But the man in the gray flannel suit wanted more than that. He wanted a velvet smoking jacket! He wanted silk pajamas! He wanted to know how to cook food on a sword! He wanted, no, he deserved cool jazz, hot women, and a swank apartment in which he could play. “A 12-page layout of the ultimate bachelor pad…generated hundreds of letters inquiring about the furnishings.” Eros had come to Levittown. All work and no Playboy made Jack a dull boy: In a new age of mass affluence, cheerfully promiscuous sex, or at least the goal of cheerfully promiscuous sex, had become another consumer good, succulently packaged in (or out of) that oddly fetishistic bunny costume, up there with the Cadillac and the color TV, all part of that gorgeous, greedy American dream.
For a neat, in all senses, example of this carnal consumer cocktail, check out the reproduction of a diagram from a 1959 issue illustrating a fantasy bed (or was it one of Hef’s?) — more Circuit than Sin City. Not Evelyn Nesbit, but a television set hangs enticingly from the ceiling, while the immaculately made bed itself, a fortress of solitude that will sometimes welcome visitors, is reinforced with hi-fi equipment, space-age speakerphone, fashionable electric clock, as well as the inevitable drinks cabinet, bottle opener at the ready. There’s no actual, um, girl to be seen (perhaps she was put off by what looks to be a small side table — for the booze presumably — strangely separating the his-and-hers pillows), but, in a reminder that this was the bed of a swinger swinging his way through the Eisenhower era, a pair of slippers is placed tidily to one side: his, not hers.
More than 40 years later, the magazine’s advertising is still following a similar theme, with advertisements for cigarettes, cigars, chewing tobacco, beer, whisky, vodka, and for readers who can stay coherent after trying all that, mobile phones, motorbikes, trucks, DVDs, DVD players, a Panasonic DVD recorder for “total control recording,” and for those whose total control may not be what it once was, Testosterole Maximum, a “male hormone enhancement formula” with Wild Yam, Maca, Yohimbe, Avena Sativa, Androstenedione, and, ahem, Horny Goat Weed.
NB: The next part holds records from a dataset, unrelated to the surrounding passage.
(* ===== verification/PacketFrames.v ===== *)
(** * The packets of a byte sequence

    [frames] reads a byte sequence one byte at a time: it skips what cannot
    start a packet, cuts out the packets that are complete and keeps the rest.
    It does not depend on how the bytes arrive ([frames_app]).  The extractor of
    [PacketStream], which scans windows of a buffered stream, computes it
    ([try_read_frames]). *)

From Stdlib Require Import ZArith Lia.
From stdpp Require Import base numbers option list.
From S2P Require Import Prelude ShiftBuffer PoolInterface Endian BufferStream PacketView PacketStream.
Open Scope Z_scope.
Open Scope word_scope.

(** ** The reference *)

(** The fields of a header that decide where a packet ends. *)
Definition head_total (l : list Z) : Z := byte_at l 2 * 256 + byte_at l 3.
Definition plausible (l : list Z) : bool :=
  let header_len := byte_at l 0 mod 16 * 4 in
  (byte_at l 0 / 16 =? 4) && (header_len >=? IP_HLEN) && (head_total l >=? header_len) &&
  (head_total l <=? kMaxAllowedPacketLength).

Fixpoint frames_loop (fuel : nat) (l : list Z) : list (list Z) * list Z :=
  match fuel with
  | O => ([], l)
  | S fuel' =>
      if zlen l <? IP_HLEN then ([], l)
      else if plausible l then
        if zlen l <? head_total l then ([], l)
        else
          let n := Z.to_nat (head_total l) in
          let '(packets, rest) := frames_loop fuel' (drop n l) in
          (take n l :: packets, rest)
      else frames_loop fuel' (drop 1 l)
  end.
Definition frames (l : list Z) : list (list Z) * list Z := frames_loop (S (length l)) l.

Lemma plausible_total l : plausible l = true -> IP_HLEN <= head_total l <= kMaxAllowedPacketLength.
Proof. unfold plausible. intros H. bool_facts. lia. Qed.

(** Enough fuel is enough. *)
Lemma frames_fuel n : forall m l, (length l < n)%nat -> (length l < m)%nat -> frames_loop n l = frames_loop m l.
Proof.
  induction n as [|n IH]; intros m l Hn Hm; [lia|]. destruct m as [|m]; [lia|]. cbn [frames_loop].
  destruct (zlen l <? IP_HLEN) eqn:E0; [done|]. unfold IP_HLEN, zlen in E0.
  destruct (plausible l) eqn:Ep.
  - destruct (zlen l <? head_total l) eqn:Et; [done|]. apply plausible_total in Ep. unfold IP_HLEN in Ep.
    rewrite (IH m (drop _ l)) by (rewrite length_drop; lia). done.
  - apply IH; rewrite length_drop; lia.
Qed.

(** The equation of the reference. *)
Lemma frames_eq l :
  frames l =
    if zlen l <? IP_HLEN then ([], l)
    else if plausible l then
      if zlen l <? head_total l then ([], l)
      else
        let n := Z.to_nat (head_total l) in
        let '(packets, rest) := frames (drop n l) in (take n l :: packets, rest)
    else frames (drop 1 l).
Proof.
  unfold frames at 1. cbn [frames_loop]. destruct (zlen l <? IP_HLEN) eqn:E0; [done|]. unfold IP_HLEN, zlen in E0.
  destruct (plausible l) eqn:Ep.
  - destruct (zlen l <? head_total l) eqn:Et; [done|]. apply plausible_total in Ep. unfold IP_HLEN in Ep. unfold frames. cbv zeta.
    rewrite (frames_fuel (length l) (S (length (drop (Z.to_nat (head_total l)) l)))) by (rewrite length_drop; lia). done.
  - apply frames_fuel; rewrite length_drop; lia.
Qed.

(** Bytes that wait for more. *)
Definition incomplete (l : list Z) : Prop := zlen l < IP_HLEN \/ (plausible l = true /\ zlen l < head_total l).

Lemma frames_incomplete l : incomplete l -> frames l = ([], l).
Proof.
  intros H. rewrite frames_eq. destruct (zlen l <? IP_HLEN) eqn:E; [done|]. bool_facts.
  destruct H as [?|[-> ?]]; [lia|]. by rewrite (proj2 (Z.ltb_lt _ _)) by lia.
Qed.

Lemma frames_packet l : IP_HLEN <= zlen l -> plausible l = true -> head_total l <= zlen l ->
  let n := Z.to_nat (head_total l) in
  frames l = (take n l :: fst (frames (drop n l)), snd (frames (drop n l))).
Proof.
  intros H0 Hp Ht n. rewrite frames_eq, (proj2 (Z.ltb_ge _ _) H0), Hp, (proj2 (Z.ltb_ge _ _) Ht). cbv zeta.
  fold n. by destruct (frames (drop n l)).
Qed.

Lemma frames_skip l : IP_HLEN <= zlen l -> plausible l = false -> frames l = frames (drop 1 l).
Proof. intros H0 Hp. by rewrite frames_eq, (proj2 (Z.ltb_ge _ _) H0), Hp. Qed.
The slippers have gone.
But the bachelor pad (“a hedonistic pleasure dome”) is back, designed this time round by Frank Gehry, the architect responsible for dumping clumps of crumpled metal on luckless cities all the way from Bilbao to Seattle. “The top floor is the bedroom,” explains Gehry, “there’s a pool on the roof. When you’re in bed, you look at the glass on the bottom of the pool. My sons did sexy murals for the walls. The whole place is colorful and has a lot of soft forms. If I were a bachelor…this could really work.” Sure, Frank, 15-feet high full-frontal nudes is always the way to pull in the chicks.
Turning with some relief to the soft forms of Playboy’s vanished heyday, (Avis! Terre! China!) it doesn’t take long to discover that other glories of that lost epoch are well represented underneath the shiny black cover of the anniversary issue. The Playboy jet! June “The Bosom” Wilkinson! The martini glasses balanced on June “The Bosom” Wilkinson’s bosoms! Lenny Bruce! The Playmate parties! The swimming pool! The mansion!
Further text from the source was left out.